* It is often said that the book in question was the Newgate novel Jack Sheppard by W. Harrison Ainsworth; but it was more likely one of the innumerable Newgate Calendars then in circulation, books which are to heroic crime what Plutarch’s Lives are to heroic statesmanship and make the same, simultaneous appeal both to some of the basest and some of the loftiest human passions.
CHAPTER TEN
“There It Stands, Black and Ready”
Now was there ever any man seen to sleep in the cart, between Newgate, and Tyburn? between the prison, and the place of execution, does any man sleep?
—John Donne
Courvoisier’s newly awakened Christian piety did not prevent him, as the day of his doom approached, from longing for a pagan death. With considerable cunning he managed to secrete, in the depths of the mattress in his cell, a piece of wood sharp enough to open a vein. But the intuition of Mr. Cope, the governor of Newgate, frustrated his desire for the dignity of a Roman end. On the eve of the execution, Cope ordered a search of Courvoisier’s cell and person to be made; and he could afterwards flatter himself that, as a result of this charitable vigilance, the condemned man, though he would suffer the last agony of the scaffold, would be mercifully spared a self-induced death which might have exposed his soul to a hotter hellfire.

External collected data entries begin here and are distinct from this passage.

Lemma add_manual_item_overwrites_witness :
  ∃ w' todo,
    OutlookTodoApp.add_manual_item sample_clock "Call the bank" "me" utc_noon
      "" None manual_world = (w', Ok todo)
    ∧ dict_get "manual-2" (storage_items manual_world) = Some manual_item
    ∧ message_id todo = "manual-2"
    ∧ subject todo = "Call the bank"
    ∧ dict_get "manual-2" (storage_items w') = Some todo
    ∧ length (storage_items w') = length (storage_items manual_world).
Proof.
  destruct (@add_manual_item_overwrites (list Message) InMemoryGraphClient
              sample_clock "Call the bank" "me" utc_noon "" None manual_world
              eq_refl eq_refl)
    as (w' & todo & Hrun & Hid & Hsubj & _ & Hget & Hlen & _).
  exists w', todo. split_and?; try done. by apply Hlen.
Defined.

(** ** The export of the active items *)

Section ExportFacts.
Context {G : Type} `{!GraphClient G} (format_datetime : datetime → string).
Import TodoStorage OutlookTodoApp.

Lemma has_suffix_refl suffix : has_suffix suffix suffix = true.
Proof. destruct suffix; cbn [has_suffix]; by rewrite bool_decide_eq_true_2. Qed.

Lemma has_suffix_app suffix s : has_suffix suffix (s +:+ suffix) = true.
Proof.
  induction s as [| a s IH]; [apply has_suffix_refl |].
  rewrite ?app_cons. cbn [has_suffix]. by case_bool_decide.
Qed.

Lemma str_app_assoc (a b c : string) : (a +:+ b) +:+ c = a +:+ (b +:+ c).
Proof. induction a as [| x a IH]; [done |]. rewrite ?app_cons. by f_equal. Qed.

(** Every file name of the export is matched by [glob("*.md")]. *)
Lemma is_md_filename item : is_md (_filename_for item) = true.
Proof.
  unfold is_md, _filename_for. cbv zeta.
  rewrite <- !str_app_assoc. apply has_suffix_app.
Qed.
Variable rasterizer : Type.
Variable soft_rasterize :
  vertices_t -> option (tensor R) -> result (tensor R).
Variable compute_ambient_light compute_directional_light :
  list (list (list vec3)) -> option (tensor R) -> R -> tensor R ->
  result (tensor R).

Local Abbreviation Render :=
  (render soft_rasterize compute_ambient_light compute_directional_light).


(** X17: without textures (the default of [render]) a call can return only
    when fill_back is off and the mode is 'depth' or 'silhouette'; with
    fill_back on (the default of the constructor) it raises TypeError. *)
Theorem render_without_textures :
  forall (self : SoftRenderer rasterizer) vertices faces mode K rmat tvec,
    (fill_back self = true ->
     Render self vertices faces None mode K rmat tvec = Err TypeError)
    /\ (forall b,
          Render self vertices faces None mode K rmat tvec = Ok b ->
          fill_back self = false
          /\ mode_in mode ["depth"; "silhouette"] = true).
Proof.
  intros self vertices faces mode K0 rmat0 tvec0.
  assert (Hfb : fill_back self = true ->
                Render self vertices faces None mode K0 rmat0 tvec0
                = Err TypeError).
  { intros Hf. unfold render, fill_back_stage. rewrite Hf. reflexivity. }
  split; [exact Hfb|]. intros b Hb.
  destruct (fill_back self) eqn:Hf.
  { rewrite (Hfb eq_refl) in Hb. discriminate. }
  split; [reflexivity|].
  destruct (mode_in mode ["depth"; "silhouette"]) eqn:Hin; [reflexivity|].
  exfalso. unfold render, fill_back_stage, lighting_stage in Hb.
  rewrite Hf, Hin in Hb. cbn [bind fst snd negb] in Hb.
  unfold lighting in Hb.
  destruct (vertices_to_faces vertices faces); cbn [bind] in Hb;
    [|discriminate].
  destruct (compute_ambient_light _ _ _ _); cbn [bind] in Hb;
    [|discriminate].
  destruct (compute_directional_light _ _ _ _); cbn [bind] in Hb;
    [|discriminate].
  repeat (match type of Hb with
          | context [squeeze 2 ?t] => destruct (squeeze 2 t)
          end; cbn [bind] in Hb; [|discriminate]).
  discriminate.
Qed.
(** X10: a table whose statements raise, and whose write never fails after
    dropping the table, writes nothing: its iteration leaves the output
    database as it was and ends by printing the error, and at the end of
    the run the output database holds under that name what it held before
    the run. *)
Theorem failed_table_writes_nothing w p f o ts t e st :
  first_missing w [p; f] = None →
  connect w p = None → connect w f = None → connect w o = None →
  sqlite_master w = Ok ts →
  (merge_table w t st).2 = Raised e →
  (∀ df e' remains, to_sql_fault w t df ≠ Some (FaultAfter e' remains)) →
  (output_db (merge_one w st t) = output_db st
   ∧ ∃ evs, stdout (merge_one w st t)
            = stdout st ++ MergingTable t :: evs ++ [ErrorMerging t e])
  ∧ output_db (merge_databases w p f o).2 !! t = sink w !! t.
Proof.
  intros Hm Hcp Hcf Hco Hts He Hw. split.
  - destruct (merge_one_failed w st t e He) as [[Ho|(df & r & Hf & _)] Hs]; [done|].
    by destruct (Hw df e r).
  - rewrite (run_reaches_loop w p f o ts) by done. simpl.
    rewrite (loop_failed_untouched w ts _ t e); [done| |done].
    by rewrite (merge_table_signal w t _ st).
Qed.

Lemma failed_table_writes_nothing_witness :
  (output_db (merge_one scouting {| connections := []; output_db := ∅; stdout := [] |}
                "ghost") = ∅
   ∧ ∃ evs, stdout (merge_one scouting
                      {| connections := []; output_db := ∅; stdout := [] |} "ghost")
            = [] ++ MergingTable "ghost" :: evs
                 ++ [ErrorMerging "ghost" (DatabaseError "no such table")])
  ∧ output_db (merge_databases scouting "priority.db" "fallback.db" "out.db").2 !! "ghost"
    = sink scouting !! "ghost".
Proof.
  apply (failed_table_writes_nothing scouting "priority.db" "fallback.db" "out.db"
           ["teams"; "MATCHES"; "notes"; "events"; "ghost"] "ghost"
           (DatabaseError "no such table")
           {| connections := []; output_db := ∅; stdout := [] |});
    first [ reflexivity | discriminate ].
Defined.




(** The table [teams] that the output database held before that run is
    gone after it. *)
Example interrupted_write_loses_table :
  sink interrupted !! "teams" = Some teams_f
  ∧ output_db (merge_databases interrupted "priority.db" "fallback.db" "out.db").2
      !! "teams" = None.
Proof. split; vm_compute; reflexivity. Qed.
(** * file-explorer: the file-operation engine of [file-explorer.py]

    A shallow embedding of the clipboard, paste, and rename actions of
    [AdvancedFileManager] (src/file-explorer.py), and the properties the
    specification states about them.

    Layout:
    - [posixpath]-style helpers the actions call ([basename], [join],
      [splitext]), written after the Python library functions;
    - the operating-system layer as an interface ([FileSystem]): the engine
      only calls [os.path.exists], [os.path.isdir], [shutil.move],
      [shutil.copytree], [shutil.copy2] and [os.rename], and the control-flow
      theorems hold for every implementation of them;
    - the program state ([is_cut_operation], [cut_paths], the system
      clipboard, the file system, the message boxes shown) and the actions
      as state transformers, with a small exception monad for the [try] block;
    - a reference file system (a finite map from paths to nodes) on which the
      concrete scenarios are evaluated;
    - the theorems. *)

From stdpp Require Import base option list strings pretty gmap fin_maps.
From Stdlib Require Import Ascii ZArith Lia.
From Stdlib.Strings Require Byte.

Local Open Scope Z_scope.

(** ** Paths and the [os.path] helpers (posixpath flavour) *)

Abbreviation path := string.

Definition sep : ascii := "/"%char.
Definition extsep : ascii := "."%char.

(** [s.rfind(c)]: the index of the last occurrence of [c], or [-1]. *)
Fixpoint rfind (c : ascii) (s : string) : Z :=
  match s with
  | EmptyString => -1
  | String a s' =>
      let r := rfind c s' in
      if decide (0 ≤ r) then 1 + r
      else if decide (a = c) then 0 else -1
  end.

(** [s[n:]] and [s[:n]] for [0 ≤ n]. *)
Fixpoint str_drop (n : nat) (s : string) : string :=
  match n, s with
  | O, _ => s
  | S n', String _ s' => str_drop n' s'
  | S _, EmptyString => EmptyString
  end.

Fixpoint str_take (n : nat) (s : string) : string :=
  match n, s with
  | O, _ => EmptyString
  | S n', String a s' => String a (str_take n' s')
  | S _, EmptyString => EmptyString
  end.

Definition startswith (c : ascii) (s : string) : bool :=
  match s with
  | String a _ => bool_decide (a = c)
  | EmptyString => false
  end.

Fixpoint endswith (c : ascii) (s : string) : bool :=
  match s with
  | EmptyString => false
  | String a EmptyString => bool_decide (a = c)
  | String _ s' => endswith c s'
  end.

(** [posixpath.basename]: [i = p.rfind('/') + 1; return p[i:]]. *)
Definition basename (p : path) : string :=
  let i := rfind sep p + 1 in
  str_drop (Z.to_nat i) p.

(** [posixpath.dirname]:
    [i = p.rfind('/') + 1; head = p[:i];
     if head and head != '/'*len(head): head = head.rstrip('/')]. *)
Fixpoint rstrip (c : ascii) (s : string) : string :=
  match s with
  | EmptyString => EmptyString
  | String a s' =>
      match rstrip c s' with
      | EmptyString => if decide (a = c) then EmptyString else String a EmptyString
      | r => String a r
      end
  end.

Definition dirname (p : path) : path :=
  let i := rfind sep p + 1 in
  let head := str_take (Z.to_nat i) p in
  match rstrip sep head with
  | EmptyString => head
  | stripped => stripped
  end.

(** [posixpath.join(a, b)] for one component [b]:
    [if b.startswith('/'): path = b
     elif not path or path.endswith('/'): path += b
     else: path += '/' + b]. *)
Definition join (a b : path) : path :=
  if startswith sep b then b
  else if bool_decide (a = "") || endswith sep a then a +:+ b
  else a +:+ String sep b.

(** The loop of [genericpath._splitext] that skips leading dots: it looks for
    a character other than ['.'] in [p[filenameIndex:dotIndex]]. *)
Fixpoint has_non_dot (s : string) : bool :=
  match s with
  | EmptyString => false
  | String a s' => if decide (a = extsep) then has_non_dot s' else true
  end.

(** [posixpath.splitext] ([genericpath._splitext] with [sep = '/'], no
    [altsep], [extsep = '.']): split at the last dot, provided the dot comes
    after the last separator and is not part of a run of leading dots. *)
Definition splitext (p : path) : string * string :=
  let sepIndex := rfind sep p in
  let dotIndex := rfind extsep p in
  if decide (sepIndex < dotIndex) then
    let filenameIndex := sepIndex + 1 in
    if has_non_dot (str_take (Z.to_nat (dotIndex - filenameIndex))
                      (str_drop (Z.to_nat filenameIndex) p))
    then (str_take (Z.to_nat dotIndex) p, str_drop (Z.to_nat dotIndex) p)
    else (p, "")
  else (p, "").

(** [str(counter)] for the non-negative counters of the collision loop. *)
Definition str (n : nat) : string := pretty n.

Example basename_ex : basename "/home/u/report.txt" = "report.txt".
Proof. reflexivity. Qed.

Example basename_plain_ex : basename "report.txt" = "report.txt".
Proof. reflexivity. Qed.
(** * Option resolution of the swc command line front-end

    A shallow embedding of [packages/cli/src/swc/options.ts] and a
    verification of its merge, override and validation rules.

    The program comes first:
    - [Str], [Number], [JS], [Lex], [JSON]: the fragment of ECMAScript the
      source relies on (strings, IEEE doubles, values and plain objects,
      [parseFloat], [JSON.parse]);
    - [Commander]: the option parser the source configures in [initProgram]
      (an external dependency);
    - [Options]: the functions of [options.ts] themselves.

    Then the vocabulary of the statements ([Spec]), the model run on
    concrete inputs ([Sanity]), and the proofs, one module per subject. *)

From Stdlib Require Import List String Ascii Bool ZArith NArith PArith Lia.
From Stdlib Require Import Floats.SpecFloat DecimalString.
Import ListNotations.

Set Warnings "-register-all".

Local Open Scope list_scope.
Local Open Scope string_scope.

(* ===================================================================== *)
(** * Strings

    JavaScript strings are modelled by their UTF-8 bytes.  Every operation
    of the source searches for ASCII delimiters only, and an ASCII byte never
    occurs inside a multi-byte UTF-8 sequence, so the byte view and the
    code-unit view agree on where the delimiters are. *)
(* ===================================================================== *)

Module Str.

Definition quote : ascii := "034"%char.
Definition backslash : ascii := "092"%char.

Definition code (c : ascii) : Z := Z.of_nat (nat_of_ascii c).
Definition chr (z : Z) : ascii := ascii_of_nat (Z.to_nat z).

Definition is_digit (c : ascii) : bool := (48 <=? code c)%Z && (code c <=? 57)%Z.
Definition digit_val (c : ascii) : Z := (code c - 48)%Z.
Definition is_lower (c : ascii) : bool := (97 <=? code c)%Z && (code c <=? 122)%Z.

(** [String.prototype.toUpperCase] on one character; only the ASCII letters
    change (the callers apply it to characters of the class [[-a-z]] and to
    the first letter of a flag word). *)
Definition toUpperCase1 (c : ascii) : ascii :=
  if is_lower c then chr (code c - 32) else c.

Definition eqb_char (a b : ascii) : bool := Ascii.eqb a b.

(** [s.indexOf(c)] for a one-character needle: the index of the first
    occurrence, or [-1]. *)
Fixpoint indexOf (s : string) (c : ascii) : Z :=
  match s with
  | EmptyString => (-1)%Z
  | String d rest =>
      if eqb_char d c then 0%Z
      else let i := indexOf rest c in
           if (i <? 0)%Z then (-1)%Z else (i + 1)%Z
  end.

(** [s.substring(start)] and [s.substring(start, stop)] for
    [0 <= start <= stop]. *)
Fixpoint drop (n : nat) (s : string) : string :=
  match n, s with
  | O, _ => s
  | S n', String _ rest => drop n' rest
  | S _, EmptyString => EmptyString
  end.

Fixpoint take (n : nat) (s : string) : string :=
  match n, s with
  | S n', String c rest => String c (take n' rest)
  | _, _ => EmptyString
  end.

Definition substring (s : string) (start stop : Z) : string :=
  take (Z.to_nat (stop - start)) (drop (Z.to_nat start) s).

Definition substring_from (s : string) (start : Z) : string :=
  drop (Z.to_nat start) s.

(** [s.split(sep)] for a one-character separator.  The result is never
    empty: [split "" ","] is [[""]]. *)
Fixpoint split (sep : ascii) (s : string) : list string :=
  match s with
  | EmptyString => [EmptyString]
  | String c rest =>
      if eqb_char c sep then EmptyString :: split sep rest
      else match split sep rest with
           | w :: ws => String c w :: ws
           | [] => [String c EmptyString]
           end
  end.

(** [parts.join(sep)]. *)
Fixpoint join (sep : string) (parts : list string) : string :=
  match parts with
  | [] => EmptyString
  | [p] => p
  | p :: ps => p ++ sep ++ join sep ps
  end.

Fixpoint starts_with (p s : string) : option string :=
  match p, s with
  | EmptyString, _ => Some s
  | String a p', String b s' => if eqb_char a b then starts_with p' s' else None
  | String _ _, EmptyString => None
  end.


End Str.

(* ===================================================================== *)
(** * Numbers

    A JavaScript Number is an IEEE 754 binary64 value.  The Standard
    Library's [spec_float] gives the values and the correctly rounded
    operations; decimal literals are converted with one rounding, as the
    language requires. *)
(* ===================================================================== *)

Module Number.

Definition prec : Z := 53.
Definition emax : Z := 1024.

Definition number : Type := spec_float.

Definition NaN : number := S754_nan.
Definition Infinity (neg : bool) : number := S754_infinity neg.

(** The Number nearest to the integer [z]. *)
Definition of_Z (z : Z) : number := binary_normalize prec emax z 0 false.

(** The Number nearest to [(-1)^neg * m * 10^k], for [0 <= m]
    (round to nearest, ties to even). *)
Definition of_decimal (neg : bool) (m k : Z) : number :=
  match m with
  | Zpos p =>
      if (0 <=? k)%Z then
        binary_normalize prec emax
          (if neg then (- (Zpos p * 10 ^ k))%Z else (Zpos p * 10 ^ k)%Z) 0 neg
      else
        let '(q, e, l) :=
          SFdiv_core_binary prec emax (Zpos p) 0 (10 ^ (- k))%Z 0 in
        binary_round_aux prec emax neg q e l
  | _ => S754_zero neg
  end.

(** [Number.isInteger(x)]. *)
Definition isInteger (x : number) : bool :=
  match x with
  | S754_zero _ => true
  | S754_finite _ m e =>
      if (0 <=? e)%Z then true else (Zpos m mod 2 ^ (- e) =? 0)%Z
  | _ => false
  end.

(** The mathematical value of an integral Number. *)
Definition to_Z (x : number) : option Z :=
  match x with
  | S754_zero _ => Some 0%Z
  | S754_finite s m e =>
      if isInteger x then
        let a := if (0 <=? e)%Z then (Zpos m * 2 ^ e)%Z else (Zpos m / 2 ^ (- e))%Z in
        Some (if s then (- a)%Z else a)
      else None
  | _ => None
  end.

(** [x < 0]. *)
Definition lt_zero (x : number) : bool := SFltb x (S754_zero false).

(** [ToBoolean] on a Number: [0], [-0] and [NaN] are falsy. *)
Definition truthy (x : number) : bool :=
  match x with
  | S754_zero _ | S754_nan => false
  | _ => true
  end.

Definition eqb (x y : number) : bool :=
  match x, y with
  | S754_zero a, S754_zero b => Bool.eqb a b
  | S754_infinity a, S754_infinity b => Bool.eqb a b
  | S754_nan, S754_nan => true
  | S754_finite a m e, S754_finite b m' e' =>
      Bool.eqb a b && Pos.eqb m m' && Z.eqb e e'
  | _, _ => false
  end.

(** ** [Number::toString] (radix 10)

    For a positive finite [x = num / den] the language picks the least [k]
    for which some [k]-digit integer [s] and exponent [n] have
    [s * 10^(n-k)] round to [x]; among the candidates of that length the one
    nearest to [x] is taken. *)

Definition digits_of (z : Z) : string :=
  DecimalString.NilZero.string_of_uint (N.to_uint (Z.to_N z)).

Definition ratio (x : number) : Z * Z :=
  match x with
  | S754_finite _ m e =>
      if (0 <=? e)%Z then (Zpos m * 2 ^ e, 1)%Z else (Zpos m, 2 ^ (- e))%Z
  | _ => (0, 1)%Z
  end.

(** The [n] with [10^(n-1) <= num/den < 10^n], searched from [n = lo]. *)
Fixpoint magnitude (fuel : nat) (num den n : Z) : Z :=
  match fuel with
  | O => n
  | S fuel' =>
      let below := if (0 <=? n)%Z then (num <? den * 10 ^ n)%Z
                   else (num * 10 ^ (- n) <? den)%Z in
      if below then n else magnitude fuel' num den (n + 1)%Z
  end.

(** [floor (num/den / 10^j)]. *)
Definition scaled_floor (num den j : Z) : Z :=
  if (0 <=? j)%Z then (num / (den * 10 ^ j))%Z else ((num * 10 ^ (- j)) / den)%Z.

(** Distance of [s * 10^j] from [num/den], scaled by a common positive factor. *)
Definition distance (num den s j : Z) : Z :=
  if (0 <=? j)%Z then Z.abs (s * 10 ^ j * den - num)
  else Z.abs (s * den - num * 10 ^ (- j)).

Definition candidate (x : number) (s j : Z) : bool :=
  (0 <? s)%Z && eqb (of_decimal false s j) (SFabs x).

(** The digits [s], their count [k] and the exponent [n]. *)
Fixpoint shortest (fuel : nat) (x : number) (num den n0 k : Z) : Z * Z * Z :=
  let j := (n0 - k)%Z in
  let lo := scaled_floor num den j in
  let hi := (lo + 1)%Z in
  let pick_hi := if (hi =? 10 ^ k)%Z then (10 ^ (k - 1), k, n0 + 1)%Z else (hi, k, n0) in
  let ok_lo := candidate x lo j in
  let ok_hi := candidate x hi j in
  let dlo := distance num den lo j in
  let dhi := distance num den hi j in
  if ok_lo && ok_hi then
    if (dlo <? dhi)%Z then (lo, k, n0)
    else if (dhi <? dlo)%Z then pick_hi
    else if Z.even lo then (lo, k, n0) else pick_hi
  else if ok_lo then (lo, k, n0)
  else if ok_hi then pick_hi
  else match fuel with
       | O => (lo, k, n0)
       | S fuel' => shortest fuel' x num den n0 (k + 1)%Z
       end.

Fixpoint zeros (n : nat) : string :=
  match n with O => EmptyString | S n' => String "0"%char (zeros n') end.

Definition toString (x : number) : string :=
  match x with
  | S754_nan => "NaN"
  | S754_zero _ => "0"
  | S754_infinity s => if s then "-Infinity" else "Infinity"
  | S754_finite sgn _ _ =>
      let '(num, den) := ratio x in
      let n0 := magnitude 700 num den (-330)%Z in
      let '(s, k, n) := shortest 20 x num den n0 1 in
      let ds := digits_of s in
      let body :=
        if (k <=? n)%Z && (n <=? 21)%Z then
          ds ++ zeros (Z.to_nat (n - k))
        else if (0 <? n)%Z && (n <=? 21)%Z then
          Str.take (Z.to_nat n) ds ++ "." ++ Str.drop (Z.to_nat n) ds
        else if (-6 <? n)%Z && (n <=? 0)%Z then
          "0." ++ zeros (Z.to_nat (- n)) ++ ds
        else
          let e := (n - 1)%Z in
          let es := (if (e <? 0)%Z then "-" else "+") ++ digits_of (Z.abs e) in
          if (k =? 1)%Z then ds ++ "e" ++ es
          else Str.take 1 ds ++ "." ++ Str.drop 1 ds ++ "e" ++ es
      in
      if sgn then "-" ++ body else body
  end.

End Number.

(* ===================================================================== *)
(** * Values and plain objects *)
(* ===================================================================== *)

Module JS.

(** The values the option pipeline handles: what [JSON.parse] and the
    option parser produce, and [undefined].  An object is the ordered list of
    its own properties; [set] keeps keys unique.  (Integer-like keys keep
    their insertion position here; nothing below depends on where they
    stand.)  [Arx] is an array that has been given properties besides its
    elements, which only a [-C] directive does. *)
Inductive value : Type :=
| Undefined
| Null
| Bool (b : bool)
| Num (n : Number.number)
| Str (s : string)
| Arr (elems : list value)
| Obj (props : list (string * value))
| Arx (elems : list value) (extra : list (string * value)).

Definition props : Type := list (string * value).

(** Own-property lookup; an absent key reads as [undefined]. *)
Fixpoint get (o : props) (k : string) : value :=
  match o with
  | [] => Undefined
  | (k', v) :: rest => if String.eqb k' k then v else get rest k
  end.

Fixpoint has (o : props) (k : string) : bool :=
  match o with
  | [] => false
  | (k', _) :: rest => String.eqb k' k || has rest k
  end.
(** * neuro-san-studio: coded tools and the PDF knowledge assistant

    A shallow embedding of the order-fulfilment "database" tools
    ([coded_tools/industry/order_fulfilment_system]), of the PDF knowledge
    tools ([coded_tools/kwik_agents]) and of the Flask front end
    ([apps/pdf_knowledge_assistant]), followed by the properties the
    specification states about them. *)

From Stdlib Require Import String Ascii ZArith List Bool Lia DecimalString.
From stdpp Require Import base option gmap strings list.

Open Scope string_scope.

(** ** Python values

    A [str] is represented by the bytes of its UTF-8 encoding, so the
    non-ASCII characters of the tables below are several [ascii] each.  A
    [float] is carried by its [repr]: the code below stores and returns
    floats and never computes with them.  Dictionaries keep insertion order
    and have [str] keys, as every dictionary of these programs does. *)
Module Py.

#[warnings="-register-all"] Inductive pyval : Type :=
| VNone
| VBool (b : bool)
| VInt (n : Z)
| VFloat (repr : string)
| VStr (s : string)
| VList (items : list pyval)
| VDict (entries : list (string * pyval)).

(** Exception classes raised by the interpreter or by a library: subclasses
    of [Exception], which is what the handlers of these programs catch.
    What is raised outside [Exception] (a cancelled task, [KeyboardInterrupt],
    [SystemExit]) passes every [except Exception] and is not modelled: a run
    below is a run in which none of them occurs. *)
Inductive exn_class : Type :=
| TypeError
| AttributeError
| KeyError
| ValueError
| JSONDecodeError
| FileNotFoundError
| OSError
| OverflowError
| RuntimeError.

The fatal day came—Monday, July 6, 1840. Courvoisier rose at four o’clock that morning and busied himself in writing letters. Around seven, the Swiss Minister in London came in, followed by a party of noblemen and members of Parliament eager to observe the behavior of a man who is about to be hanged. At half past seven, Courvoisier received Holy Communion, and he afterwards gave away, to those who had shown him kindness in prison, his little collection of books. “O God!” he cried at one point, “how could I have committed so dreadful a crime? It was madness! When I think of it I cannot believe it.”
Calcraft, the executioner, made his appearance. From a black bag he drew a piece of rope, and with it he pinioned the arms and wrists of the prisoner. The prison chaplain, the Rev. Mr. Carver, asked Courvoisier “whether he was fully penitent for the crime he had committed, and whether he believed in the atonement of the Saviour.” Courvoisier replied, in “barely audible whispers,” that he was and did. Yet his face, it is said, showed “but too plainly” the “deep anguish of his soul.”
Outside Newgate, the customary carnival atmosphere prevailed. Yet there were those in the crowd who were far from sharing in the general jubilation. Among these was William Makepeace Thackeray, who at the time was writing for Fraser’s Magazine and contributing book reviews to The Times; the novels with which he was to make his reputation were yet to be written. The sight of the gallows struck him, he said, with the force of an electric shock. “There it stands,” he wrote, “black and ready, jutting out from a little door in the prison.”
His qualms bore witness to the great revulsion in public feeling that was then taking place. During the previous decade, the number of executions in England had fallen off sharply, and juries were now reluctant to send their fellow creatures to the gallows for any crime short of murder. In 1829, twenty-four people had been hanged in London for crimes other than murder; but between 1832 and 1844 not a single person was hanged except for murder. Yet the rarer the public hangings grew, the more intense the disgust they excited in those who opposed them. When, in the eighteenth century, the “Bloody Code” was in effect, scarcely anyone batted an eye as whole cartloads of human beings, male and female, were taken to Tyburn to suffer the last penalty of the law. Respectable opinion, indeed, held that such spectacles had a salutary influence on the lower orders. The seventeenth-century landowner and traveler Sir Henry Blount “was wont to say that he did not care to have his servants goe to church, for there servants infected one another to goe to the alehouse and learn debauchery; but he did bid them goe to see the executions at Tyburne, which worke more upon them than all the oratory in the sermons.” But times had changed, and the outrage expressed by Thackeray was to culminate, a quarter of a century later, in the abolition of public hangings in Britain.*
Courvoisier had, in his latest confession, disburdened himself of all but the very last mystery that shrouded his crime—a secret he might have taken with him to the grave had not Evans, one of the under-sheriffs, put the question to him that morning. How, Evans asked, was it “possible he could cut the throat of his unfortunate master without leaving a trace of blood” on his clothes? When, previously, Courvoisier had been asked this question, he had replied that he had turned up the sleeves of his coat and his shirt. Now, having reached the sea mark of his life’s utmost sail, he told the truth. “His answer,” Evans said, “was that he had no clothes on: he committed the crime in a complete state of nudity, and he only had to wash himself at the sink on coming down.”†
The bell of St. Sepulchre began to toll the knell. An “immense sway and movement,” Thackeray said, “swept over the whole of that vast, dense crowd.” The men instantly “uncovered”—took off their hats—and “a great murmur arose, more awful, bizarre, and indescribable than any sound I had ever heard before.”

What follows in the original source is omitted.